(** The serialisation of a response has the shape of a header block
    followed by the body. *)
Lemma toString_as_block r :
  HTTPResponse.toString r
  = header_block
      (HTTPResponse.version r ++ [SP]
       ++ to_string (HTTPResponse.status_code r) ++ [SP]
       ++ HTTPResponse.status_message r ++ [CR])
      (lines_of true (iteration_order (HTTPResponse.headers r))) [CR]
    ++ HTTPResponse.body r.
Proof.
  rewrite toString_layout. unfold header_block, status_line.
  change (map header_row ?l) with (map (header_text true) l).
  rewrite concat_header_text. unfold HTTPResponse.CRLF.
  app_norm. reflexivity.
Qed.

End round_trip_facts.

(** X9. What [std::to_string] writes for an [int], [std::stoi] reads
    back; in particular the [Content-Length] that [setContent] stores is
    read by the conversion of line 62 as the length of the content, as
    long as that length fits an [int]. *)
Theorem X9_content_length_read_back (c t : list ascii) (r : HTTPResponse.t)
    (Hlen : Z.of_nat (length c) <= INT_MAX) :
  (∃ x,
     HTTPResponse.headers (HTTPResponse.setContent c t r)
       !! lit "Content-Length" = Some x
     ∧ stoi x = inr (Z.of_nat (length c)))
  ∧ (∀ n, INT_MIN <= n <= INT_MAX → stoi (to_string n) = inr n).
Proof.
  split; [|apply stoi_to_string].
  exists (to_string (Z.of_nat (length c))). split.
  - unfold HTTPResponse.setContent. cbn. apply lookup_insert_eq.
  - apply stoi_to_string. unfold INT_MIN. lia.
Qed.

Lemma X9_witness :
  ∃ x,
    HTTPResponse.headers
      (HTTPResponse.setContent (lit "hello") (lit "text/plain")
                               HTTPResponse.ctor)
      !! lit "Content-Length" = Some x
    ∧ stoi x = inr 5.
Proof.
  refine (proj1 (X9_content_length_read_back (lit "hello") (lit "text/plain")
                   HTTPResponse.ctor _)).
  by vm_compute.
Defined.

(** X10. A serialised response read by [parse] gives back the header
    mapping and the body of the response, in whatever order the headers
    were written: provided version and status message hold no newline,
    every header is a well-formed name and value, and [Content-Length]
    states the length of the body (as after [setContent]), which fits
    an [int]. *)
Theorem X10_parse_reads_back_toString `{UnorderedMapOrder}
    (r : HTTPResponse.t)
    (Hver : LF ∉ HTTPResponse.version r)
    (Hmsg : LF ∉ HTTPResponse.status_message r)
    (Hhs : map_Forall (fun k v => header_name_ok k ∧ header_value_ok v)
                      (HTTPResponse.headers r))
    (Hcl : content_length_consistent r)
    (Hlen : Z.of_nat (length (HTTPResponse.body r)) <= INT_MAX) :
  let result :=
    HTTPRequest.parse (HTTPResponse.toString r) HTTPRequest.ctor in
  result.2 = Returned
  ∧ HTTPRequest.headers result.1 = HTTPResponse.headers r
  ∧ HTTPRequest.body result.1 = HTTPResponse.body r.
Proof.
  cbv zeta. rewrite toString_as_block.
  assert (Forall (fun kv => header_name_ok kv.1 ∧ header_value_ok kv.2)
            (iteration_order (HTTPResponse.headers r))) as Hall.
  { apply Forall_forall. intros [k v] Hin.
    apply iteration_order_elem in Hin. by apply (Hhs k v). }
  rewrite parse_header_block_eq.
  - set (this := HTTPRequest.mk _ _ _ _ _).
    assert (HTTPRequest.headers this = HTTPResponse.headers r) as Hh.
    { unfold this. cbn [HTTPRequest.headers]. unfold headers_of_lines.
      rewrite (foldl_store_lines true _ ∅ Hall).
      apply header_map_iteration_order. }
    assert (HTTPRequest.headers this !! lit "Content-Length"
            = Some (to_string (Z.of_nat (length (HTTPResponse.body r)))))
      as Hx by (by rewrite Hh).
    rewrite (parse_body_present _ this _ (length (HTTPResponse.body r)) Hx).
    + cbn [fst snd HTTPRequest.headers HTTPRequest.body].
      rewrite Nat.sub_diag, take_ge by done. cbn [replicate].
      by rewrite app_nil_r.
    + apply stoi_to_string. unfold INT_MIN. lia.
  - rewrite !not_elem_of_app.
    repeat split;
      first [ done | apply to_string_no_LF
            | apply not_elem_of_cons; split; [done|apply not_elem_of_nil] ].
  - by apply lines_of_ok.
  - by right.
Qed.

Lemma X10_witness :
  let r := HTTPResponse.setContent (lit "{}") (lit "application/json")
             HTTPResponse.ctor in
  let result :=
    HTTPRequest.parse (HTTPResponse.toString r) HTTPRequest.ctor in
  result.2 = Returned
  ∧ HTTPRequest.headers result.1 = HTTPResponse.headers r
  ∧ HTTPRequest.body result.1 = lit "{}".
Proof.
  intros r.
  apply (X10_parse_reads_back_toString r).
  - by_evaluation.
  - by_evaluation.
  - unfold r, HTTPResponse.setContent. cbn.
    apply map_Forall_insert_2; [|apply map_Forall_insert_2;
                                   [|apply map_Forall_empty]];
      unfold header_name_ok, header_value_ok; repeat split; by_evaluation.
  - reflexivity.
  - by vm_compute.
Defined.

(** Two keys stored a second time: the first values are gone. *)
Lemma insert_pair_again (a b x1 y1 x2 y2 : list ascii)
    (m : gmap (list ascii) (list ascii)) :
  a ≠ b →
  <[b := y2]> (<[a := x2]> (<[b := y1]> (<[a := x1]> m)))
  = <[b := y2]> (<[a := x2]> m).
Proof.
  intros Hab. apply map_eq. intros k. rewrite !lookup_insert.
  destruct (decide (b = k)); [done|]. by destruct (decide (a = k)).
Qed.

(** X11. Of two calls of [setContent] on a response the second decides
    alone: body, [Content-Type] and [Content-Length] are those of the
    second call and nothing of the first is left. *)
Theorem X11_setContent_last_call_wins (c1 t1 c2 t2 : list ascii)
    (r : HTTPResponse.t) :
  HTTPResponse.setContent c2 t2 (HTTPResponse.setContent c1 t1 r)
  = HTTPResponse.setContent c2 t2 r.
Proof.
  unfold HTTPResponse.setContent, HTTPResponse.set_header,
    HTTPResponse.set_body. cbn. f_equal.
  exact (insert_pair_again (lit "Content-Type") (lit "Content-Length")
           t1 _ t2 _ (HTTPResponse.headers r) ltac:(done)).
Qed.

(** * Responses built by the server *)

Section built_in_responses.

Import WebServer.

Lemma setContent_consistent c t r :
  content_length_consistent (HTTPResponse.setContent c t r).
Proof.
  unfold content_length_consistent, HTTPResponse.setContent. cbn.
  apply lookup_insert_eq.
Qed.

Lemma respond_not_found_consistent res :
  content_length_consistent (respond_not_found res).
Proof. apply setContent_consistent. Qed.

Lemma static_file_handler_sets_length file_path :
  handler_sets_length (static_file_handler file_path).
Proof.
  intros fs req res. unfold static_file_handler.
  destruct (fs file_path);
    [apply setContent_consistent|apply respond_not_found_consistent].
Qed.

End built_in_responses.

(** X12. When every registered handler leaves its response with a
    [Content-Length] that states the length of the body (as the static
    file handler and every handler that ends with [setContent] do), so
    does every response the server produces, found or not found, and the
    serialised response carries that header row and ends with the blank
    line and the body. *)
Theorem X12_responses_state_their_length `{UnorderedMapOrder}
    (rs : gmap (list ascii) WebServer.handler) (fs : WebServer.filesystem)
    (req : HTTPRequest.t)
    (Hrs : map_Forall (fun _ h => handler_sets_length h) rs) :
  (let r := (WebServer.dispatch rs fs req HTTPResponse.ctor).1 in
   content_length_consistent r
   ∧ contains
       (lit "Content-Length: "
        ++ to_string (Z.of_nat (length (HTTPResponse.body r)))
        ++ HTTPResponse.CRLF)
       (HTTPResponse.toString r)
   ∧ ∃ pre, HTTPResponse.toString r
            = pre ++ HTTPResponse.CRLF ++ HTTPResponse.CRLF
              ++ HTTPResponse.body r)
  ∧ (∀ file_path,
       handler_sets_length (WebServer.static_file_handler file_path))
  ∧ (∀ c t r, content_length_consistent (HTTPResponse.setContent c t r)).
Proof.
  split; [|split; [apply static_file_handler_sets_length
                  |apply setContent_consistent]].
  cbv zeta.
  assert (content_length_consistent
            (WebServer.dispatch rs fs req HTTPResponse.ctor).1) as Hc.
  { unfold WebServer.dispatch.
    destruct (rs !! HTTPRequest.path req) as [h|] eqn:E; simpl.
    - by apply (Hrs _ _ E).
    - apply respond_not_found_consistent. }
  split; [done|]. split.
  - apply (toString_contains_header _ _ _ Hc).
  - apply toString_ends_with_body.
Qed.

Lemma X12_witness :
  content_length_consistent
    (WebServer.dispatch
       (WebServer.routes (main_routes (WebServer.ctor 8080 0)))
       (fun _ => Some (lit "<p>hi</p>"))
       (HTTPRequest.parse (lit "GET /index.html HTTP/1.1" ++ [CR; LF; CR; LF])
                          HTTPRequest.ctor).1
       HTTPResponse.ctor).1.
Proof.
  refine (proj1 (proj1 (X12_responses_state_their_length _ _ _ _))).
  unfold main_routes, WebServer.addStaticFileRoute, WebServer.addRoute.
  cbn [WebServer.routes WebServer.ctor].
  repeat apply map_Forall_insert_2; try apply map_Forall_empty.
  - apply static_file_handler_sets_length.
  - intros fs req res. apply setContent_consistent.
  - intros fs req res. apply setContent_consistent.
Defined.

(** X13. A static file route whose file cannot be opened answers
    exactly as an unregistered path does: the same response, hence the
    same characters on the connection: status 404, [Content-Type:
    text/html], [Content-Length: 48] and the fixed page. *)
Theorem X13_missing_file_answers_as_unknown_path `{UnorderedMapOrder}
    (rs : gmap (list ascii) WebServer.handler) (fs : WebServer.filesystem)
    (req : HTTPRequest.t) (file_path : list ascii)
    (Hroute : rs !! HTTPRequest.path req
              = Some (WebServer.static_file_handler file_path))
    (Hmissing : fs file_path = None) :
  let r := (WebServer.dispatch rs fs req HTTPResponse.ctor).1 in
  r = (WebServer.dispatch ∅ fs req HTTPResponse.ctor).1
  ∧ HTTPResponse.toString r
    = HTTPResponse.toString
        (WebServer.dispatch ∅ fs req HTTPResponse.ctor).1
  ∧ HTTPResponse.status_code r = 404
  ∧ HTTPResponse.headers r
    = <[lit "Content-Length" := lit "48"]>
        (<[lit "Content-Type" := lit "text/html"]> ∅)
  ∧ Z.of_nat (length (HTTPResponse.body r)) = 48.
Proof.
  cbv zeta. unfold WebServer.dispatch. rewrite Hroute, lookup_empty.
  cbn [fst]. unfold WebServer.static_file_handler. rewrite Hmissing.
  repeat split.
Qed.
(** The digits are stored from [p] on, least significant first, when the
    array has room for them. *)
Lemma put_digits_spec (fuel : nat) :
  forall (pre post : list Z) (num : Z),
    0 <= num < 10 ^ Z.of_nat (S fuel) ->
    (length (digits_rev (S fuel) num) <= length post)%nat ->
    put_digits (S fuel) (pre ++ post) (length pre) num
    = Some (pre ++ digits_rev (S fuel) num
              ++ skipn (length (digits_rev (S fuel) num)) post,
            (length pre + length (digits_rev (S fuel) num))%nat).
Proof.
  induction fuel as [|fuel IH]; intros pre post num Hn Hroom.
  - change (10 ^ Z.of_nat 1) with 10 in Hn.
    cbn [put_digits digits_rev] in *.
    rewrite Z.rem_mod_nonneg, Z.quot_div_nonneg by lia.
    rewrite (Z.div_small num 10) in * by lia. cbn [Z.eqb length] in *.
    destruct post as [|x post]; [cbn [length] in Hroom; lia|].
    rewrite buf_store_some. cbn [skipn app]. f_equal. f_equal. lia.
  - remember (S fuel) as f eqn:Hf.
    cbn [put_digits digits_rev] in *.
    rewrite Nat2Z.inj_succ, Z.pow_succ_r in Hn by lia.
    rewrite Z.rem_mod_nonneg, Z.quot_div_nonneg by lia.
    destruct post as [|x post]; [cbn [length] in Hroom; lia|].
    rewrite buf_store_some.
    destruct (Z.eqb_spec (num / 10) 0) as [Hz|Hnz].
    + cbn [length skipn app]. f_equal. f_equal. lia.
    + cbn [length] in Hroom. subst f.
      replace (pre ++ (num mod 10 + 48) :: post)
        with ((pre ++ [num mod 10 + 48]) ++ post)
        by (now rewrite <- app_assoc).
      replace (S (length pre)) with (length (pre ++ [num mod 10 + 48]))
        by (rewrite length_app; cbn [length]; lia).
      rewrite IH.
      * rewrite <- app_assoc, length_app. cbn [length skipn app].
        f_equal. f_equal. lia.
      * split; [apply Z.div_pos; lia|apply Z.div_lt_upper_bound; lia].
      * lia.
Qed.
(** ** The network *)

(** A request as the scripts build it: the endpoint and the parameters that
    vary ([crs], [key], [type], [address] of the geocoder; [key], [query],
    [page] of the place search; the key and the row range of the open-data
    URL). *)
Inductive request : Type :=
| AddressReq (crs key address_type : string) (address_query : cell)
| SearchReq (key query : string) (page : Z)
| OpenDataReq (key : string) (start_index end_index : Z).

(** What [requests.get(...)], [raise_for_status()] and [response.json()]
    give together: the decoded body, or the exception one of them raised. *)
Inductive response : Type :=
| Body (data : pyval)
| Fails (e : exn).

(** A request with the response it got. *)
Definition exchange : Type := (request * response)%type.

(** A computation that issues requests: it receives the exchanges made so
    far and returns them extended. *)
Definition Net (A : Type) : Type := list exchange -> A * list exchange.

Definition ret {A : Type} (a : A) : Net A := fun h => (a, h).

Definition bind {A B : Type} (m : Net A) (k : A -> Net B) : Net B :=
  fun h => let (a, h') := m h in k a h'.

Declare Scope net_scope.
Delimit Scope net_scope with net.
Notation "x <~ m ;; k" := (bind m (fun x => k))
  (at level 61, m at next level, right associativity) : net_scope.

(** Coordinates returned by the geocoder wrapper: [(x, y)], [PNone] for
    Python's [None]. *)
Definition coords : Type := (pyval * pyval)%type.

Inductive attempt_result : Type :=
| Found (x y : pyval)   (* return x, y *)
| NextType              (* fall through to the next address type *)
| Abort.                (* return None, None *)

(** A row of the place search result: [(title, x, y)]. *)
Definition place : Type := (pyval * pyval * pyval)%type.

Inductive verdict : Type :=
| Added (p : place)
| FilteredAtm
| FilteredSeoul
| NoPoint.

Inductive stop_reason : Type :=
| StopNotFound
| StopApiError
| StopZeroResults
| StopException (e : exn).

Record loop_state : Type := {
  current_page : Z;
  total_pages : Z;
  all_items : list place
}.

Inductive flow : Type :=
| Continue (st : loop_state)
| Break (why : stop_reason) (st : loop_state).

Inductive page_items_result : Type :=
| NoData
| Items (l : list pyval).

(** ** Files and console *)

(** A table as [pd.read_csv] returns it: every row has one cell per column. *)
Record table : Type := {
  columns : list string;
  rows : list (list cell)
}.

(** The files a run can see.  [read_text name] is
    [open(name).read().strip()], [None] when opening or reading raises;
    [read_csv name] likewise for [pd.read_csv]; [to_csv_ok name df] tells
    whether [df.to_csv(name, ...)] completes. *)
Record env : Type := {
  read_text : string -> option string;
  read_csv : string -> option table;
  to_csv_ok : string -> dataframe -> bool
}.

(** Messages by which a [main] reports how the run went. *)
Inductive msg : Type :=
| KeyUnreadable
| InputUnreadable
| QueryFailed
| EmptyResult
| NoRequiredColumn
| Saved (file : string)
| SaveError.

(** What a run leaves behind: the requests it issued, what it reported,
    the rows it collected and the file it wrote. *)
Record run (R : Type) : Type := {
  requests : list request;
  console : list msg;
  resultset : list R;
  written : option (string * dataframe)
}.
Arguments requests {R} r.
Arguments console {R} r.
Arguments resultset {R} r.
Arguments written {R} r.

Definition aborted {R : Type} (m : msg) : run R :=
  {| requests := []; console := [m]; resultset := []; written := None |}.

(** [row.get(name)] on a row of a table with the given columns. *)
Fixpoint row_get (cols : list string) (row : list cell) (name : string) : cell :=
  match cols, row with
  | c :: cs, v :: vs => if (c =? name)%string then v else row_get cs vs name
  | _, _ => CNone
  end.

Definition is_nil {A : Type} (l : list A) : bool :=
  match l with
  | [] => true
  | _ => false
  end.

(** [pd.DataFrame(...)] followed by [to_csv(file, ...)], inside the [try] of
    a [main]. *)
Definition save (e : env) (file : string) (df : result dataframe)
  : list msg * option (string * dataframe) :=
  match df with
  | Raise _ => ([SaveError], None)
  | Ok d => if to_csv_ok e file d then ([Saved file], Some (file, d))
            else ([SaveError], None)
  end.

(** ** Shared by the scripts *)

Section Runtime.

Context {rt : PyRuntime}.
Variable remote : list exchange -> request -> response.

(** [title.upper()] *)
Definition py_upper (v : pyval) : result string :=
  match v with
  | PStr s => Ok (str_upper s)
  | _ => Raise AttributeError
  end.

(** [int(v)] *)
Definition py_int (v : pyval) : result Z :=
  match v with
  | PInt z => Ok z
  | PBool b => Ok (if b then 1 else 0)
  | PFloat f => int_of_float f
  | PStr s => match int_of_str s with
              | Some z => Ok z
              | None => Raise ValueError
              end
  | _ => Raise TypeError
  end.

(** [requests.get] with its two follow-up calls: the exchange joins the
    history whatever the outcome. *)
Definition http_get (req : request) : Net response :=
  fun h => let r := remote h req in (r, h ++ [(req, r)]).

(** [data.get('response', {}).get('status')] *)
Definition response_status (data : pyval) : result pyval :=
  resp <- py_get data "response" (PDict []) ;;
  py_get resp "status" PNone.

(** [data.get('response', {}).get('error', {}).get('text', ...)] *)
Definition api_error_text (data : pyval) : result pyval :=
  resp <- py_get data "response" (PDict []) ;;
  err <- py_get resp "error" (PDict []) ;;
  py_get err "text" (PStr "Unknown API Error").

End Runtime.

(** ** geocoding_xy.py and geocoding_public.py

    The two files hold the same [get_coordinate] up to the coordinate system
    requested ([crs]), and a [main] each. *)

Section Geocoder.

Context {rt : PyRuntime}.
Variable remote : list exchange -> request -> response.

(** [not address_query or pd.isna(address_query)] *)
Definition blank (address_query : cell) : bool :=
  negb (cell_truthy address_query) || pd_isna address_query.

(** [point = data.get('response', {}).get('result', {}).get('point', {})]
    with [x = point.get('x')] and [y = point.get('y')] *)
Definition response_point (data : pyval) : result coords :=
  resp <- py_get data "response" (PDict []) ;;
  res <- py_get resp "result" (PDict []) ;;
  point <- py_get res "point" (PDict []) ;;
  x <- py_get point "x" PNone ;;
  y <- py_get point "y" PNone ;;
  Ok (x, y).

(** The body of the [try] once the response is decoded. *)
Definition read_coordinate (data : pyval) : result attempt_result :=
  status <- response_status data ;;
  if is_str status "OK" then
    xy <- response_point data ;;
    if truthy (fst xy) && truthy (snd xy) then Ok (Found (fst xy) (snd xy))
    else Ok NextType
  else if is_str status "NOT_FOUND" then Ok NextType
  else
    _ <- api_error_text data ;;
    Ok Abort.

(** The [try] with its three handlers, each of which returns
    [None, None]. *)
Definition classify (r : response) : attempt_result :=
  match r with
  | Fails _ => Abort
  | Body data => match read_coordinate data with
                 | Ok a => a
                 | Raise _ => Abort
                 end
  end.

(** The [for address_type in [...]] loop and the final [return None, None]. *)
Fixpoint try_types (crs key : string) (types : list string)
    (address_query : cell) : Net coords :=
  match types with
  | [] => ret (PNone, PNone)
  | address_type :: rest =>
      (r <~ http_get remote (AddressReq crs key address_type address_query) ;;
       match classify r with
       | Found x y => ret (x, y)
       | NextType => try_types crs key rest address_query
       | Abort => ret (PNone, PNone)
       end)%net
  end.

Definition get_coordinate_crs (crs key : string) (address_query : cell)
  : Net coords :=
  if blank address_query then ret (PNone, PNone)
  else try_types crs key ["ROAD"; "PARCEL"] address_query.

**Action item:**
Each line from the start of the listing through the line with "(lines_of true (iteration_order" is to be restated verbatim, both ends included.

**Exercise result:**
(** The serialisation of a response has the shape of a header block
    followed by the body. *)
Lemma toString_as_block r :
  HTTPResponse.toString r
  = header_block
      (HTTPResponse.version r ++ [SP]
       ++ to_string (HTTPResponse.status_code r) ++ [SP]
       ++ HTTPResponse.status_message r ++ [CR])
      (lines_of true (iteration_order (HTTPResponse.headers r))) [CR]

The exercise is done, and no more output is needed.